### [Your instructions]
Of the material below, the lines to be retyped are those from the line containing "- change (_downloadedChunks w + base.size (delete" through the line containing "room in Hroom.", inclusive; reproduce them exactly.

### [Given records]
Lemma close_once_settle_rename id failure w :
  close_once w → close_once (settle_rename id failure w).
Proof. intros. unfold settle_rename. close_once_cases. Qed.

Lemma close_once_on_renamed id failure t0 now w :
  close_once w → close_once (on_renamed id failure t0 now w).
Proof.
  intros. unfold on_renamed.
  close_once_with ltac:(first [simple apply close_once__onChunkCompleted
                              | simple apply close_once_settle_rename]).
Qed.

Lemma close_once_on_delay id w : close_once w → close_once (on_delay id w).
Proof.
  intros. unfold on_delay.
  close_once_with ltac:(simple apply close_once_next_attempt).
Qed.

Lemma close_once_and_then r k :
  close_once_result r → (∀ w, close_once w → close_once_result (k w)) →
  close_once_result (and_then r k).
Proof. destruct r; simpl; auto. Qed.

Lemma close_once__ensureDest_loop fuel w :
  close_once w → close_once_result (_ensureDest_loop fuel w).
Proof.
  revert w. induction fuel as [|fuel IH]; intros w H; [done|].
  cbn [_ensureDest_loop]. split_cases; try apply IH; simpl; close_once_cases.
Qed.

Lemma close_once__getHeaders w : close_once w → close_once_result (_getHeaders w).
Proof. intros. unfold _getHeaders. split_cases; simpl; close_once_cases. Qed.

Lemma close_once__calcRanges w : close_once w → close_once_result (_calcRanges w).
Proof. intros. unfold _calcRanges. split_cases; simpl; close_once_cases. Qed.

Lemma close_once__syncJobs_body i w :
  close_once w → close_once_result (_syncJobs_body i w).
Proof.
  intros. unfold _syncJobs_body. cbv zeta. split_cases; simpl; close_once_cases.
Qed.

Lemma close_once__syncJobs_loop ids w :
  close_once w → close_once_result (_syncJobs_loop ids w).
Proof.
  revert w. induction ids as [|i ids IH]; intros w H; [done|].
  cbn [_syncJobs_loop]. apply close_once_and_then; [|done].
  by apply close_once__syncJobs_body.
Qed.

Lemma close_once__syncJobs w : close_once w → close_once_result (_syncJobs w).
Proof.
  intros. unfold _syncJobs. apply close_once__syncJobs_loop. close_once_cases.
Qed.

Lemma close_once_announce w : close_once w → close_once (announce w).
Proof. intros. unfold announce. close_once_cases. Qed.

Lemma close_once__start_try w : close_once w → close_once_result (_start_try w).
Proof.
  intros H. unfold _start_try.
  apply close_once_and_then; [by apply close_once__ensureDest_loop|].
  clear w H. intros w H. destruct (savedFilePath w); [|done].
  destruct (negb _); [done|].
  apply close_once_and_then; [by apply close_once__getHeaders|].
  clear w H. intros w H. cbv zeta.
  destruct (_ ≫= _) as [l|].
  - destruct (_ && _).
    + apply close_once_and_then; [apply close_once__calcRanges; close_once_cases|].
      clear w H. intros w H.
      apply close_once_and_then; [by apply close_once__syncJobs|].
      clear w H. intros w H. simpl. apply close_once_announce.
      destruct (_jobs _); unfold _processChunks;
        close_once_with ltac:(first [simple apply close_once__buildFile
                                    | simple apply close_once__processChunks_loop]).
    + simpl. close_once_with ltac:(first [simple apply close_once_announce
                                         | simple apply close_once__download]).
  - simpl. close_once_with ltac:(first [simple apply close_once_announce
                                       | simple apply close_once__download]).
Qed.

Lemma close_once__start w : close_once w → close_once (_start w).
Proof.
  intros H. unfold _start. destruct (_started w); [done|]. cbv zeta.
  apply close_once_if; [close_once_cases|].
  assert (close_once (w <| _started := true |>)) as H' by close_once_cases.
  apply close_once__start_try in H'.
  destruct (_start_try _); simpl in H'; close_once_cases.
Qed.

(** Every step of an execution keeps [close] and [_destroyed] in step. *)
Lemma close_once_deliver i w : close_once w → close_once (deliver i w).
Proof.
  intros H. destruct i; simpl;
    auto using close_once__start, close_once_destroy, close_once_on_ready,
      close_once_on_data, close_once_on_error, close_once_on_close,
      close_once_on_renamed, close_once_on_delay, close_once_on_piped,
      close_once_on_unlinked.
Qed.

Lemma close_once_run inputs w : close_once w → close_once (run inputs w).
Proof.
  revert w. induction inputs as [|i inputs IH]; intros w H; [done|].
  apply IH. by apply close_once_deliver.
Qed.

#[local] Transparent close_once.

(** X24.  Over every execution of a session, from its construction on:
    [close] has been emitted at most once, and it has been emitted
    exactly when the session is destroyed. *)
Theorem close_at_most_once url dest opts now pl ml disk network path inputs :
  let w := run inputs (constructor url dest opts now pl ml disk network path) in
  closes (trace w) = if _destroyed w then 1%nat else 0%nat.
Proof. apply close_once_run. reflexivity. Qed.

(** *** The accounts of a session

    Over an execution every planned chunk is in one place at most: in
    the queue, in flight, or counted as downloaded; the assembly starts
    when all are counted, and [end] is emitted with [_done]. *)

(** An update that keeps the fields of the accounts keeps them in
    order; [_destroyed] may be set. *)
Lemma accounted_frame w w' :
  _jobs w' = _jobs w → tasks w' = tasks w →
  _downloadedChunks w' = _downloadedChunks w → _totalChunks w' = _totalChunks w →
  _started w' = _started w → assembly w' = assembly w → _done w' = _done w →
  (_destroyed w = true → _destroyed w' = true) → ends (trace w') = ends (trace w) →
  accounted w → accounted w'.
Proof.
  unfold accounted. intros -> -> -> -> -> -> -> Hd ->.
  intros (H1 & H2 & H3 & H4 & H5 & H6 & H7). split_and!; try done.
  intros Hdone. destruct (H7 Hdone). auto.
Qed.

Ltac framed :=
  match goal with
  | H : accounted ?w |- accounted _ =>
      apply (accounted_frame w);
      [reflexivity | reflexivity | reflexivity | reflexivity | reflexivity
      | reflexivity | reflexivity
      | first [let Hx := fresh in intros Hx; exact Hx | intros _; reflexivity]
      | reflexivity | exact H]
  end.

Lemma accounted_destroy w : accounted w → accounted (destroy w).
Proof. intros H. unfold destroy. destruct (_destroyed w) eqn:Hd; [done|]. framed. Qed.

(** A session that is not destroyed, or is assembling, is not done. *)
Lemma accounted_live w : accounted w → _destroyed w = false → _done w = false.
Proof.
  intros (_ & _ & _ & _ & _ & _ & H7) Hd.
  destruct (_done w); [|done]. destruct H7 as [H7 _]; congruence.
Qed.

Lemma accounted_assembling w a : accounted w → assembly w = Some a → _done w = false.
Proof.
  intros (_ & _ & _ & _ & _ & _ & H7) Ha.
  destruct (_done w); [|done]. destruct H7 as [_ H7]; congruence.
Qed.

Lemma accounted_complete w a :
  accounted w → assembly w = Some a → _downloadedChunks w = _totalChunks w.
Proof. intros (_ & _ & _ & _ & H5 & _) Ha. apply H5. left. congruence. Qed.

(** [_report] emits [progress] and counts bytes. *)
Lemma accounted__report id force t0 now w :
  accounted w → accounted (_report id force t0 now w).
Proof.
  intros H. unfold _report. cbv zeta.
  repeat case_match; framed.
Qed.

(** The end of the assembly. *)
Lemma accounted_finish_build w :
  accounted w → _done w = false → _started w = true →
  _downloadedChunks w = _totalChunks w →
  accounted (finish_build w).
Proof.
  intros (H1 & H2 & H3 & H4 & H5 & H6 & H7) Hdone Hstarted Hall.
  rewrite Hdone in H6.
  unfold finish_build, destroy.
  change (_destroyed (emit ev_end _)) with (_destroyed w).
  destruct (_destroyed w) eqn:Hd.
  - split_and!; try done.
    + intros Hs. change (_started w = false) in Hs. congruence.
    + change (S (ends (trace w)) = 1%nat). by rewrite H6.
  - split_and!; try done.
    + intros Hs. change (_started w = false) in Hs. congruence.
    + change (S (ends (trace w)) = 1%nat). by rewrite H6.
Qed.

(** Nothing is suspended before the start. *)
Lemma accounted_started_task w id t :
  accounted w → tasks w !! id = Some t → _started w = true.
Proof.
  intros (_ & _ & H3 & H4 & _) Ht. destruct (_started w); [done|].
  destruct H4 as [H4 _]; [done|].
  assert (base.size (tasks w) = 0%nat) as Hsize by lia.
  apply map_size_empty_iff in Hsize. by rewrite Hsize, lookup_empty in Ht.
Qed.

Lemma accounted_started_assembly w a :
  accounted w → assembly w = Some a → _started w = true.
Proof.
  intros (_ & _ & _ & H4 & _) Ha. destruct (_started w); [done|].
  destruct H4 as (_ & H4 & _); [done|]. congruence.
Qed.

(** The assembly moves on only in a started session with every chunk
    counted. *)
Lemma accounted_assembly w a :
  accounted w → _done w = false → _started w = true →
  _downloadedChunks w = _totalChunks w →
  accounted (w <| assembly := a |>).
Proof.
  intros (H1 & H2 & H3 & H4 & H5 & H6 & H7) Hdone Hstarted Hall.
  split_and!; try done.
  - intros Hs. change (_started w = false) in Hs. congruence.
  - intros Hd. change (_done w = true) in Hd. congruence.
Qed.

Lemma accounted_next_unlink i w :
  accounted w → _done w = false → _started w = true →
  _downloadedChunks w = _totalChunks w →
  accounted (next_unlink i w).
Proof.
  intros H Hdone Hstarted Hall. unfold next_unlink.
  destruct (i <? _totalChunks w)%nat;
    [by apply accounted_assembly | by apply accounted_finish_build].
Qed.

Lemma accounted_next_pipe i w :
  accounted w → _done w = false → _started w = true →
  _downloadedChunks w = _totalChunks w →
  accounted (next_pipe i w).
Proof.
  intros H Hdone Hstarted Hall. unfold next_pipe.
  destruct (i <? _totalChunks w)%nat;
    [by apply accounted_assembly | by apply accounted_next_unlink].
Qed.

Lemma accounted__buildFile w :
  accounted w → _started w = true → _downloadedChunks w = _totalChunks w →
  accounted (_buildFile w).
Proof.
  intros H Hstarted Hall. unfold _buildFile.
  destruct (_destroyed w) eqn:Hd; [done|]. cbv zeta.
  pose proof (accounted_live w H Hd) as Hdone.
  apply accounted_next_pipe; [framed|done..].
Qed.

Lemma accounted_on_piped failure w : accounted w → accounted (on_piped failure w).
Proof.
  intros H. unfold on_piped.
  destruct (assembly w) as [[i|i]|] eqn:Ha; [|done..].
  pose proof (accounted_assembling w _ H Ha) as Hdone.
  pose proof (accounted_started_assembly w _ H Ha) as Hstarted.
  pose proof (accounted_complete w _ H Ha) as Hall.
  assert (accounted (w <| assembly := None |>)) as Hnone
      by (by apply accounted_assembly).
  destruct failure as [e|].
  - apply accounted_destroy. framed.
  - destruct (disk w !! chunkFile w i).
    + cbv zeta. apply accounted_next_pipe; [framed|done..].
    + apply accounted_destroy. framed.
Qed.

Lemma accounted_on_unlinked w : accounted w → accounted (on_unlinked w).
Proof.
  intros H. unfold on_unlinked.
  destruct (assembly w) as [[i|i]|] eqn:Ha; [done| |done].
  pose proof (accounted_assembling w _ H Ha) as Hdone.
  pose proof (accounted_started_assembly w _ H Ha) as Hstarted.
  pose proof (accounted_complete w _ H Ha) as Hall.
  apply accounted_next_unlink; [framed|done..].
Qed.

(** The suspended downloads. *)
Lemma accounted_tasks_update id t w :
  accounted w → is_Some (tasks w !! id) →
  accounted (w <| tasks ::= <[id := t]> |>).
Proof.
  intros (H1 & H2 & H3 & H4 & H5 & H6 & H7) [t0 Ht].
  split_and!; try done.
  - intros id' Hid'. change (<[id := t]> (tasks w) !! id' = None).
    rewrite lookup_insert_ne; [by apply H2|].
    intros ->. rewrite (H2 _ Hid') in Ht. discriminate.
  - change (_downloadedChunks w + base.size (<[id := t]> (tasks w)) + length (_jobs w)
            ≤ _totalChunks w)%nat.
    rewrite map_size_insert_Some; [done|by eexists].
Qed.

Lemma accounted_tasks_delete id w :
  accounted w → accounted (w <| tasks ::= delete id |>).
Proof.
  intros (H1 & H2 & H3 & H4 & H5 & H6 & H7).
  split_and!; try done.
  - intros id' Hid'. change (delete id (tasks w) !! id' = None).
    apply lookup_delete_None. right. by apply H2.
  - change (_downloadedChunks w + base.size (delete id (tasks w)) + length (_jobs w)
            ≤ _totalChunks w)%nat.
    pose proof (map_size_delete id (tasks w)) as Hsize.
    destruct (tasks w !! id); cbn in Hsize; lia.
Qed.

Lemma accounted_tasks_start id t w :
  accounted w → room w → tasks w !! id = None → id ∉ _jobs w →
  accounted (w <| tasks ::= <[id := t]> |>).
Proof.
  intros (H1 & H2 & H3 & H4 & H5 & H6 & H7) Hroom Ht Hid. unfold room in Hroom.
  split_and!; try done.
  - intros id' Hid'. change (<[id := t]> (tasks w) !! id' = None).
    rewrite lookup_insert_ne; [by apply H2|]. by intros ->.
  - change (_downloadedChunks w + base.size (<[id := t]> (tasks w)) + length (_jobs w)
            ≤ _totalChunks w)%nat.
    rewrite map_size_insert_None by done. lia.
Qed.

Lemma accounted_exhausted id range w : accounted w → accounted (exhausted id range w).
Proof.
  intros H. unfold exhausted. apply accounted_destroy.
  pose proof (accounted_tasks_delete id w H). framed.
Qed.

Lemma accounted_retry id range attempts w :
  accounted w → is_Some (tasks w !! id) →
  accounted (next_attempt id range attempts w).
Proof.
  intros H Ht. destruct attempts as [|k others]; [by apply accounted_exhausted|].
  unfold next_attempt, begin_attempt. cbv zeta.
  apply accounted_tasks_update; [framed|exact Ht].
Qed.

Lemma accounted_first id range attempts w :
  accounted w → room w → tasks w !! id = None → id ∉ _jobs w →
  accounted (next_attempt id range attempts w).
Proof.
  intros H Hroom Ht Hid. destruct attempts as [|k others]; [by apply accounted_exhausted|].
  unfold next_attempt, begin_attempt. cbv zeta.
  apply accounted_tasks_start; [framed|exact Hroom|exact Ht|exact Hid].
Qed.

### [Exercise solution]
  - change (_downloadedChunks w + base.size (delete id (tasks w)) + length (_jobs w)
            ≤ _totalChunks w)%nat.
    pose proof (map_size_delete id (tasks w)) as Hsize.
    destruct (tasks w !! id); cbn in Hsize; lia.
Qed.

Lemma accounted_tasks_start id t w :
  accounted w → room w → tasks w !! id = None → id ∉ _jobs w →
  accounted (w <| tasks ::= <[id := t]> |>).
Proof.
  intros (H1 & H2 & H3 & H4 & H5 & H6 & H7) Hroom Ht Hid. unfold room in Hroom.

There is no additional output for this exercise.